An Actual Bag of Turds

    I was out on my bike today and I found an actual bag of turds. It felt sort of like a metaphor for my entire week.

    I was tooling along the Springwater Corridor, which runs eastwards along a former train right-of-way out past Gresham, and is home to a lot of Portland’s homeless population. The homeless people who live out along the Corridor tend to be older than the ones you find downtown — they’re middle-aged or older, a lot of them evidently Vietnam vets, and they tend to collect around the picnic benches and in camps back behind the blackberry brambles, where I assume they can feel a semblance of privacy. For the most part they’re just there, no more a nuisance than the teenyboppers who tend to ride tiny BMXes very slowly near the Gresham City Park, or the careless drivers who tend to miss the stopsigns near the rural road crossings. But now and again, you find an actual bag of turds in the middle of the pavement. That’s what happened today. I saw a plastic bag, spilled over, and some stuff coming out of it. As I approached it became clear that the stuff had some kind of human smell. And as I rode by the bag, I understood that the smell was that of shit. Let there be no more graphic description than that. It smelled bad. There were flies.

    It seemed a fitting way to cap off a week in which I injured myself while out running, came down with a runny nose and a fever, had my car broken into for the second time in the last six months, and came home late three straight nights to find that my neighbors had parked so poorly that I couldn’t fit my car in the parking lot out in front of my building, necessitating a grueling, 30-step climb up vertiginous stairs from the alley behind. Oh, and my deductible on my car insurance is $500, meaning that I’ll be paying for all but $90 of the repair, thank you very much. For the second straight time, the assholes couldn’t find anything to steal.* They might as well have mugged me, forced me to withdraw $500 from an ATM, and then set the money on fire as I watched.

*UPDATE: My brother tells me that this was part of a window-smashing spree by an unhinged local vandal. The cops caught him, I’m told. So at least there’s that. Not that that makes any real difference to me.

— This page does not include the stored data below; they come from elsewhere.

Lemma wp_ask {A} (q : cm2_env → A) (Q : A → cm2_state_t → Prop) s :
  (∀ n, Q (q (e n)) (set_tick (S (tick s)) s)) → wp (ask e q) Q s.
Proof. intros HQ. apply wp_bind, wp_gets, wp_bind, wp_modify, wp_ret, HQ. Qed.
Lemma gw_offline_wp s :
  wp (cm2_enable_gw_offline e) (λ b s', b = offline_granted enabled active ready s ∧ quiet_outs s s') s.
Proof.
  unfold offline_granted. apply wp_bind, wp_gets. destruct (cm2_is_wifi_type _); [by split; auto using quiet_refl|].
  apply wp_bind, wp_gets. destruct (connected_to _ s); [by split; auto using quiet_refl|].
  cbn [negb andb].
  apply wp_bind, wp_ask. intros n1. destruct (Henv n1) as (-> & _). destruct enabled; [|by split; [|apply quiet_eq]]. cbn [negb].
  apply wp_bind, wp_ask. intros n2. destruct (Henv n2) as (_ & -> & _). destruct active; [by split; [|apply quiet_eq]|].
  apply wp_bind, wp_ask. intros n3. destruct (Henv n3) as (_ & _ & ->). destruct ready; [|by split; [|apply quiet_eq]]. cbn [negb].
  apply wp_bind, wp_modify, wp_bind, wp_gets. cbn zeta.
  set (s1 := set_cnts _ _). assert (quiet_outs s s1) as H1.
  { apply quiet_eq; [done|]. unfold s1. cbn. by destruct (_ <? _). }
  destruct (negb _); [by split|]. apply wp_bind, quiet_out; [done|]. intros s2 H2.
  apply wp_bind, wp_ask. intros n4. apply wp_bind.
  assert (∀ s3, quiet_outs s2 s3 → quiet_outs s s3) as H3 by (eauto using quiet_trans).
  destruct (cm2_ovsdb_enable_gw_offline_conf _); cbn [negb when].
  - apply wp_ret, wp_ret. split; [done|]. by apply H3, quiet_eq.
  - apply wp_modify, wp_ret. split; [done|]. by apply H3, quiet_eq.
Qed.
(** The decision, without a pending tag. *)
Definition skips (s : cm2_state_t) : bool :=
  negb (cm2_is_wifi_type (if_type (link s)))
  && (bool_decide (dev_type s = CM2_DEVICE_ROUTER) || offline_granted enabled active ready s).
Lemma restart_skip_wp s : vt_state (vtag (link s)) ≠ CM2_VTAG_PENDING →
  wp (restart_managers_skip cfg e self) (λ b s', b = skips s ∧ quiet_outs s s') s.
Proof.
  intros Hv. unfold skips. apply wp_bind, wp_gets.
  destruct (cm2_is_wifi_type _) eqn:Ew; [by split; auto using quiet_refl|]. cbn [negb andb].
  apply wp_bind, wp_bind, wp_gets. rewrite bool_decide_eq_false_2 by done. apply wp_ret. cbn [negb].
  apply wp_bind, wp_gets, wp_bind.
  assert (∀ s1, quiet_outs s s1 → link s1 = link s → state s1 = state s → dest s1 = dest s → target_type s1 = target_type s →
    wp (if bool_decide (dev_type s = CM2_DEVICE_ROUTER) then
          n ← gets (λ s, skip_restart (cnts s)); name ← get_if_name;
          (if Z.rem n 2 =? 0 then cm2_restart_iface name else cm2_ovsdb_refresh_dhcp name);; mret true
        else cm2_enable_gw_offline e)
      (λ b s', b = (bool_decide (dev_type s = CM2_DEVICE_ROUTER) || offline_granted enabled active ready s)
        ∧ quiet_outs s s') s1) as Htail.
  { intros s1 Hq Hl Hs Hd _. case_bool_decide; cbn [orb].
    - apply wp_bind, wp_gets, wp_bind, wp_gets, wp_bind. destruct (_ =? _).
      + apply quiet_out; [done|]. intros s2 H2. apply wp_ret. eauto using quiet_trans.
      + apply wp_bind, wp_gets. destruct (is_extender s1); cbn [when].
        * apply quiet_out; [done|]. intros s2 H2. apply wp_ret. eauto using quiet_trans.
        * by apply wp_ret, wp_ret.
    - eapply wp_mono; [apply gw_offline_wp|]. intros b s2 [-> H2]. split; [|by eapply quiet_trans].
      unfold offline_granted, connected_to. by rewrite Hl, Hs, Hd. }
  destruct (_ && _); cbn [when].
  - apply wp_modify, Htail; try done. split; [done|]. exists [OBleConnectable true]. split; [done|set_solver].
  - apply wp_ret, Htail; try done. apply quiet_refl.
Qed.
End restart.

(**  When a restart of the managers is triggered without a VLAN tag pending, the
    managers are restarted exactly if the uplink is a wireless one, or neither the
    device is a router nor the offline mode of the gateway is granted, or 360 restarts
    were skipped before.  The configuration over Bluetooth has no influence, although
    its branch announces that the restart is skipped. *)
Theorem cm2_restart_decision cfg e self enabled active ready s :
  (∀ n, cm2_ovsdb_is_gw_offline_enabled (e n) = enabled ∧
    cm2_ovsdb_is_gw_offline_active (e n) = active ∧ cm2_ovsdb_is_gw_offline_ready (e n) = ready) →
  vt_state (vtag (link s)) ≠ CM2_VTAG_PENDING →
  ∃ s', cm2_trigger_restart_managers cfg e self s = Some (tt, s') ∧
    (ORestartManagers ∈ drop (length (outs s)) (outs s') ↔
     skips enabled active ready s = false ∨ CM2_GW_SKIP_RESTART_THRESHOLD ≤ skip_restart (cnts s)) ∧
    skip_restart (cnts s') = skip_restart (cnts s) + b2z (skips enabled active ready s).
Proof.
  intros Henv Hv. cut (wp (cm2_trigger_restart_managers cfg e self) (λ _ s', 
    (ORestartManagers ∈ drop (length (outs s)) (outs s') ↔
     skips enabled active ready s = false ∨ CM2_GW_SKIP_RESTART_THRESHOLD ≤ skip_restart (cnts s)) ∧
    skip_restart (cnts s') = skip_restart (cnts s) + b2z (skips enabled active ready s)) s).
  { intros H. apply wp_some in H as ([] & s' & ? & ?). eauto. }
  apply wp_bind. eapply wp_mono; [by apply restart_skip_wp|]. intros b s1 [-> H1].
  apply wp_bind, quiet_out; [done|]. intros s2 H2. pose proof (quiet_trans _ _ _ H1 H2) as [E (l & O & N)].
  apply wp_bind, wp_gets, wp_bind. rewrite E. set (b := skips _ _ _ s).
  assert (∀ s3, outs s3 = outs s2 → ORestartManagers ∉ drop (length (outs s)) (outs s3)) as Hno.
  { intros s3 ->. rewrite O, drop_app_length. done. }
  destruct b; cbn [when andb b2z].
  - apply wp_modify. destruct (Z.ltb_spec (skip_restart (cnts s)) CM2_GW_SKIP_RESTART_THRESHOLD).
    + apply wp_bind, wp_ask. intros n. apply wp_modify. cbn. rewrite E. split; [|lia].
      split; [intros Hin; by eapply Hno in Hin|]. intros [?|?]; [done|lia].
    + apply wp_bind, wp_modify, wp_modify. cbn. rewrite E. split; [|lia]. split; [by right|]. intros _.
      rewrite O, <-!(assoc_L (++)), drop_app_length. set_solver.
  - apply wp_ret, wp_bind, wp_modify, wp_modify. cbn. rewrite E. split; [|lia]. split; [by left|]. intros _.
    rewrite O, <-!(assoc_L (++)), drop_app_length. set_solver.
Qed.

(** *** Any sequence of events *)

(** C3.  From a state that satisfies the invariant, any sequence of events (timer,
    triggers, changes of the Manager and AWLAN_Node rows, finished connectivity checks)
    is handled without a fault and in bounded time: 108 passes of [cm2_update_state] per
    event are enough, the re-entrant call for a failed VLAN tag included, as long as the
    clock advances by less than the shortest timeout during one event, the backoff range
    is not empty, an address is not made of colons only and the thresholds of the router
    and internet checks are positive ([legal] states the first three for an event).  With
    both tables present the machine ends in a state that agrees with the connection:
    CONNECTED only when connected, QUIESCE_OVS only when not, never INIT. *)
Theorem cm2_run_settles cfg D fuel evs s :
  (107 < fuel)%nat →
  0 < CONFIG_CM2_STABILITY_THRESH_ROUTER cfg → 0 < CONFIG_CM2_STABILITY_THRESH_INTERNET cfg →
  Forall (legal cfg D) evs → settled D s →
  ∃ s', cm2_run cfg fuel evs s = Some (tt, s') ∧ settled D s'.
Proof.
  intros Hf H1 H2 Hl Hs. pose proof (run_settles cfg D fuel evs (view s) Hf H1 H2 Hl Hs s eq_refl) as Hw.
  apply wp_some in Hw as ([] & s' & ? & ?). eauto.
Qed.

(** *** The reconnect cycle *)


(** *** Blocked address families *)

(** Checks and their results, one after the other. *)
Definition fam_run (checks : list (Z * target_connectivity_check_t)) (p : fam * fam) : fam * fam :=
  foldl (λ p k, update_failures k.1 k.2 p.1 p.2) p checks.
Definition bump (n : Z) : Z := if 0 <? n then n + 1 else n.
(** The families, the option that checks one, and the counters of one. *)
Inductive family := V4 | V6.
Definition fam_opt (x : family) : Z := match x with V4 => IPV4_CHECK | V6 => IPV6_CHECK end.
Definition fam_of (x : family) (p : fam * fam) : fam := match x with V4 => p.1 | V6 => p.2 end.
Definition with_addresses (p : fam * fam) : Prop := is_ip p.1.1.1 = true ∧ is_ip p.2.1.1 = true.
(** What a check does to a family with counters [g] when the other one has [h]. *)
Definition half (g h : fam) : fam :=
  fam_unblock (if blocked g.1.1 && blocked h.1.1 then (set_blocked false g.1.1, g.1.2, g.2) else g).
Definition counted (x : family) (opts : Z) (c : target_connectivity_check_t) (f : fam) : fam :=
  match x with
  | V4 => fam_count opts IPV4_CHECK (router_ipv4_state c) (internet_ipv4_state c) (fam_age true f)
  | V6 => fam_count opts IPV6_CHECK (router_ipv6_state c) (internet_ipv6_state c) (fam_age true f)
  end.
Lemma update_both opts c f4 f6 : with_addresses (f4, f6) →
  update_failures opts c f4 f6 =
    (half (counted V4 opts c f4) (counted V6 opts c f6), half (counted V6 opts c f6) (counted V4 opts c f4)).
Proof.
  intros [H4 H6]. cbn in H4, H6. unfold update_failures, half. rewrite H4, H6. cbn [andb negb].
  fold (counted V4 opts c f4) (counted V6 opts c f6). rewrite (andb_comm (blocked (counted V6 opts c f6).1.1)).
  by destruct (_ && _).
Qed.
Lemma counted_is_ip x opts c f : is_ip (counted x opts c f).1.1 = is_ip f.1.1.
Proof.
  destruct f as [[ip r] i]. destruct x; unfold counted, fam_age, fam_count;
    destruct (negb _ || _); try destruct (blocked _); destruct (_ || _); done.
Qed.
Lemma half_is_ip g h : is_ip (half g h).1.1 = is_ip g.1.1.
Proof. destruct g as [[ip r] i]. unfold half, fam_unblock. cbn. by destruct (_ && _), (_ || _). Qed.
Lemma update_keeps_addresses opts c p : with_addresses p → with_addresses (update_failures opts c p.1 p.2).
Proof.
  intros H. destruct p as [f4 f6]. cbn [fst snd]. rewrite update_both by done.
  unfold with_addresses. cbn [fst snd]. by rewrite !half_is_ip, !counted_is_ip.
Qed.
(** One check while a family is blocked (its option is not set then). *)
Lemma half_blocked x opts c ip r i h : is_ip ip = true → blocked ip = true → has_opt opts (fam_opt x) = false →
  let q := half (counted x opts c (ip, r, i)) h in
  blocked q.1.1 = false ∨
  q = (ip, bump r, bump i) ∧ bump r ≠ UNBLOCKING_LINK_THRESHOLD ∧ bump i ≠ UNBLOCKING_LINK_THRESHOLD.
Proof.
  intros Hip Hb Ho. assert (set_blocked true ip = ip) as Hs by (destruct ip; cbn in *; by subst).
  assert (counted x opts c (ip, r, i) = (ip, bump r, bump i)) as ->.
  { assert (fam_age true (ip, r, i) = (ip, bump r, bump i)) as Ha by (unfold fam_age; by rewrite Hip, Hb).
    destruct x; cbn [fam_opt] in Ho; unfold counted, fam_count; rewrite Ha, Ho, !andb_false_r, Hs;
      by destruct (_ || _). }
  unfold half, fam_unblock. cbn [fst snd]. destruct (blocked ip && blocked h.1.1); cbn zeta;
    destruct ((bump r =? _) || (bump i =? _)) eqn:Eu; try (by left).
  right. apply orb_false_iff in Eu as [E1 E2]. by apply Z.eqb_neq in E1, E2.
Qed.
Lemma blocked_step x opts c ip r i p : fam_of x p = (ip, r, i) → with_addresses p → blocked ip = true →
  has_opt opts (fam_opt x) = false →
  let q := fam_of x (update_failures opts c p.1 p.2) in
  blocked q.1.1 = false ∨
  q = (ip, bump r, bump i) ∧ bump r ≠ UNBLOCKING_LINK_THRESHOLD ∧ bump i ≠ UNBLOCKING_LINK_THRESHOLD.
Proof.
  intros Hx Ha Hb Ho. assert (is_ip ip = true) as Hip.
  { destruct Ha as [H4 H6]. destruct x; cbn in Hx; [rewrite Hx in H4|rewrite Hx in H6]; done. }
  destruct p as [f4 f6]. cbn [fst snd]. rewrite update_both by done.
  destruct x; cbn in Hx; subst; by apply half_blocked.
Qed.
Lemma unblock_keeps f : blocked f.1.1 = false → blocked (fam_unblock f).1.1 = false.
Proof. destruct f as [[ip r] i]. cbn. by destruct (_ || _). Qed.
(** At most one family is blocked. *)
Lemma one_family_usable opts c f4 f6 :
  let p := update_failures opts c f4 f6 in blocked p.1.1.1 && blocked p.2.1.1 = false.
Proof.
  destruct f4 as [[ip4 r4] i4], f6 as [[ip6 r6] i6]. unfold update_failures. cbn -[fam_count fam_unblock fam_age].
  destruct (is_ip ip4) eqn:E4, (is_ip ip6) eqn:E6; cbn [andb negb].
  - destruct (fam_count _ _ _ _ (fam_age _ (ip4, _, _))) as [[jp4 s4] j4],
      (fam_count _ _ _ _ (fam_age _ (ip6, _, _))) as [[jp6 s6] j6].
    cbn [fst snd]. destruct (blocked jp4 && blocked jp6) eqn:Eb; cbn [fst snd].
    + by rewrite unblock_keeps.
    + apply andb_false_iff in Eb as [Eb|Eb]; [by rewrite unblock_keeps|].
      by rewrite (unblock_keeps (jp6, s6, j6)), andb_false_r.
  - cbn. rewrite E6. cbn. apply andb_false_r.
  - cbn. by rewrite E4.
  - cbn. by rewrite E4.
Qed.
Lemma blocked_run x checks : Forall (λ k, has_opt k.1 (fam_opt x) = false) checks →
  ∀ p ip r i, fam_of x p = (ip, r, i) → with_addresses p → blocked ip = true →
  0 ≤ r < UNBLOCKING_LINK_THRESHOLD → 0 ≤ i < UNBLOCKING_LINK_THRESHOLD → 0 < Z.max r i →
  UNBLOCKING_LINK_THRESHOLD - Z.max r i ≤ Z.of_nat (length checks) →
  ∃ n, (n ≤ length checks)%nat ∧ blocked (fam_of x (fam_run (take n checks) p)).1.1 = false.
Proof.
  induction 1 as [|[opts c] checks Ho Hk IH]; intros p ip r i Hx Ha Hb Hr Hi Hm Hlen; cbn [length] in *.
  { unfold UNBLOCKING_LINK_THRESHOLD in *. lia. }
  destruct (blocked_step x opts c ip r i p) as [Hu|(Hp & Hr' & Hi')]; try done.
  { exists 1%nat. split; [lia|]. done. }
  destruct (IH (update_failures opts c p.1 p.2) ip (bump r) (bump i)) as (n & Hn & Hu); try done.
  { by apply update_keeps_addresses. }
  1-4: unfold bump, UNBLOCKING_LINK_THRESHOLD in *; destruct (Z.ltb_spec 0 r), (Z.ltb_spec 0 i); lia.
  exists (S n). split; [lia|]. done.
Qed.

    Meanwhile, all the wrong teams lost in the baseball playoffs, I grew increasingly lame in my right arm and leg from walking with a cane, I suffered several indignities as a result of not being very good with said cane (viz stubbed toes, barked shins, pitying looks from strangers), and my mood has swooned because it’s hard to exercise. I finally got out on the bike today because the ankle isn’t as bad as it was (still swollen, though) and the doctor said low-impact stuff should be okay. That was how I came to be riding my bike down the Springwater Corridor when I found the actual bag of turds.

    Now it’s raining. I’m worried about the pending winter. Winters in Portland are generally grim, with days that last less than 8 hours at their shortest and often feel nonexistent, because the sun is hidden behind miles of dark cloudcover.

    Maybe I should move to Australia. I hear it’s nice there.